I've always thought adapting the X-Men mythos was a particularly hard undertaking, as proven in spades in the previous four attempts.  Unlike other superhero or comic books heroes, the X-Men aren't just one character and a bunch of villains, but rather a bunch of heroes and a bunch of villains, all of which need to be fleshed out well.  And that hasn't really been done, despite a whole four films trying to do that with Wolverine.

But nevertheless apt director Matthew Vaughn (of Kick-Ass fame) has managed to do it.  And quite successfully I might add.  Aided by a veritable pantheon of screenwriters (Vaughn himself, Ashley Miller, Zack Stentz, Jane Goldman, Sheldon Turner, and Bryan Singer), a rich and complex tale has emerged.  It's slowly becoming a trend to start the movies much the ways the comic themselves have started, with an origin story.  See: Batman Begins, Iron Man, Thor, etc.  And now the marvelous X-Men: First Class.

We first meet Erik Lehnsherr (played as an adult by best-in-show winner Michael Fassbender) in a Nazi concentration camp (the exact way the original franchise began), where when he's separated from his mother, exhibits his mutant ability.  Eventually his mother is murdered and he tortured by Nazi doc Kevin Bacon (who is simply wonderful as the film's primary villain), and thus Erik is turned into a human-hating mutant hellbent on revenge.  But in a nice way.  Just take my word on that.

Around the same time a young Charles Xavier (James McAvoy) meets a blue shape-shifter (Jennifer Lawrence) in his kitchen, and the two become good friends.  As the film unfolds, the actual plot (mutants are trying to start the Cuban Missile Crisis, causing a nuclear war, where the mutants will take over!) takes a backseat to a very carefully and astutely crafted story about acceptance and love, forgiveness and being true to yourself.  Ultimately some mutants accept who they are, boldly becoming what will known as the evil Brotherhood of Mutants and the others regroup and become the heroic X-Men.  It's so finely crafted that you feel for the supposed-villains by the end of it all, and we have one of the very first comic book films where the ends to justify the means as far as villains so.

For all the things that needs to click in this movie, the action, the acting, the mythos, the checkmarks, shoveling through backstory, etc.
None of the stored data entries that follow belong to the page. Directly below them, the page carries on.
(** * clink output normalisation: parsers and the Copilot recovery hook

    A shallow embedding of
    - [clink/parsers/copilot.py]  (CopilotPlaintextParser),
    - [clink/parsers/qwen.py]     (QwenStreamJsonParser),
    - [clink/agents/copilot.py]   (CopilotAgent._recover_from_error),
    together with the properties the specification states about them.

    Python [str] values are sequences of Unicode code points, JSON values
    are the values [json.loads] produces, the metadata dictionary is a
    finite map, and a raised exception is an explicit outcome. *)

From Stdlib Require Import ZArith NArith Floats.SpecFloat.
From stdpp Require Import base option list gmap strings.

Local Open Scope N_scope.

(** ** Python strings *)

Module Py.

(** A [str] is its sequence of code points. *)
Abbreviation str := (list N).

(** A literal of the source, written as a Rocq string of ASCII characters. *)
Definition py (s : string) : str :=
  map Ascii.N_of_ascii (String.list_ascii_of_string s).

(** [c.isspace()] for a single code point: the characters [str.strip()]
    removes when called without argument. *)
Definition isspace (c : N) : bool :=
  ((0x09 <=? c) && (c <=? 0x0D)) || ((0x1C <=? c) && (c <=? 0x1F))
  || (c =? 0x20) || (c =? 0x85) || (c =? 0xA0) || (c =? 0x1680)
  || ((0x2000 <=? c) && (c <=? 0x200A))
  || (c =? 0x2028) || (c =? 0x2029) || (c =? 0x202F) || (c =? 0x205F)
  || (c =? 0x3000).
(** The fields of a grid other than [data]. *)
Definition same_parameters (p q : Projection.t) : Prop :=
  Projection.theta_min q = Projection.theta_min p
  /\ Projection.theta_max q = Projection.theta_max p
  /\ Projection.theta_steps q = Projection.theta_steps p
  /\ Projection.theta_step_size q = Projection.theta_step_size p
  /\ Projection.xi_min q = Projection.xi_min p
  /\ Projection.xi_max q = Projection.xi_max p
  /\ Projection.xi_steps q = Projection.xi_steps p
  /\ Projection.xi_step_size q = Projection.xi_step_size p.

(** What [add_object] leaves unchanged. *)
Definition frame (p q : Projection.t) : Prop :=
  same_parameters p q
  /\ shape (Projection.data q) = shape (Projection.data p).

(** What one call adds to the cell [(a, b)] of the grid [p]. *)
Definition contribution (lib : NumLib) (obj : AttenuationObject)
    (eta_range : Q * Q) (p : Projection.t) (a b : nat) : Q :=
  project_attenuation lib obj (Projection.theta p (Z.of_nat a))
    (Projection.xi p (Z.of_nat b)) eta_range.

(** [x] lies between [a] and [b], whichever of the two is the smaller. *)
Definition between (a b x : Q) : Prop :=
  (a <= x /\ x <= b) \/ (b <= x /\ x <= a).

(** A square root that is [0] at [0]. *)
Definition sqrt_of_zero (lib : NumLib) : Prop :=
  forall q : Q, q == 0 -> np_sqrt lib q == 0.

(** ** Induction over nested collections *)

Section AttenuationObjectInd.

Variable P : AttenuationObject -> Prop.
Hypothesis P_rectangle : forall o, P (ARectangle o).
Hypothesis P_circle : forall o, P (ACircle o).
Hypothesis P_collection :
  forall objects, Forall P objects -> P (AObjectCollection objects).
Hypothesis P_other : forall f, P (AOther f).

Fixpoint AttenuationObject_nested_ind (o : AttenuationObject) : P o :=
  match o with
  | ARectangle r => P_rectangle r
  | ACircle c => P_circle c
  | AObjectCollection objects =>
      P_collection objects
        ((fix members (l : list AttenuationObject) : Forall P l :=
            match l with
            | [] => @Stdlib.Lists.List.Forall_nil _ P
            | m :: l' =>
                @Stdlib.Lists.List.Forall_cons _ P m l'
                  (AttenuationObject_nested_ind m) (members l')
            end) objects)
  | AOther f => P_other f
  end.

End AttenuationObjectInd.

(** ** Comparisons *)

Lemma le_true a b : Py.le a b = true <-> a <= b.
Proof. apply Qle_bool_iff. Qed.

Lemma le_false a b : Py.le a b = false <-> b < a.
Proof.
  unfold Py.le. split; intros H.
  - apply Qnot_le_lt. intros Hle. apply Qle_bool_iff in Hle. congruence.
  - destruct (Qle_bool a b) eqn:E; [|reflexivity].
    apply Qle_bool_iff in E. exfalso. eapply Qlt_not_le; eassumption.
Qed.

Lemma lt_true a b : Py.lt a b = true <-> a < b.
Proof. unfold Py.lt. rewrite negb_true_iff. apply le_false. Qed.

Lemma lt_false a b : Py.lt a b = false <-> b <= a.
Proof. unfold Py.lt. rewrite negb_false_iff. apply le_true. Qed.

Lemma min2_le_max2 a b : Py.min2 a b <= Py.max2 a b.
Proof.
  unfold Py.min2, Py.max2.
  destruct (Py.lt b a) eqn:E1, (Py.lt a b) eqn:E2;
    rewrite ?lt_true, ?lt_false in *; auto using Qle_refl, Qlt_le_weak.
Qed.

(** ** Rectangle *)

Lemma rectangle_test (o : Rectangle.t) x y :
  Py.le (Rectangle.x1 o) x && Py.le x (Rectangle.x2 o)
  && (Py.le (Rectangle.y1 o) y && Py.le y (Rectangle.y2 o)) = true
  <-> inside_rectangle o x y.
Proof.
  unfold inside_rectangle. rewrite !andb_true_iff, !le_true. tauto.
Qed.

Lemma rectangle_attenuation_inside (o : Rectangle.t) x y :
  inside_rectangle o x y ->
  Rectangle.attenuation o x y = Rectangle.attenuation_factor o.
Proof.
  intros H. apply rectangle_test in H. unfold Rectangle.attenuation.
  now rewrite H.
Qed.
Vaughn makes it all smooth and entertaining.  When Professor X becomes the Professor X we know today, it's a shock even though we know just what we're expecting, but the film has so separated itself from the demands of the comics that when it does happen you forget it was supposed to happen.  It should be said, Lawrence was very good as Mystique, and throughout the entire franchise, that character's arch has been the most engrossing.  I'm pleased to see this film has reinvented and continued her path.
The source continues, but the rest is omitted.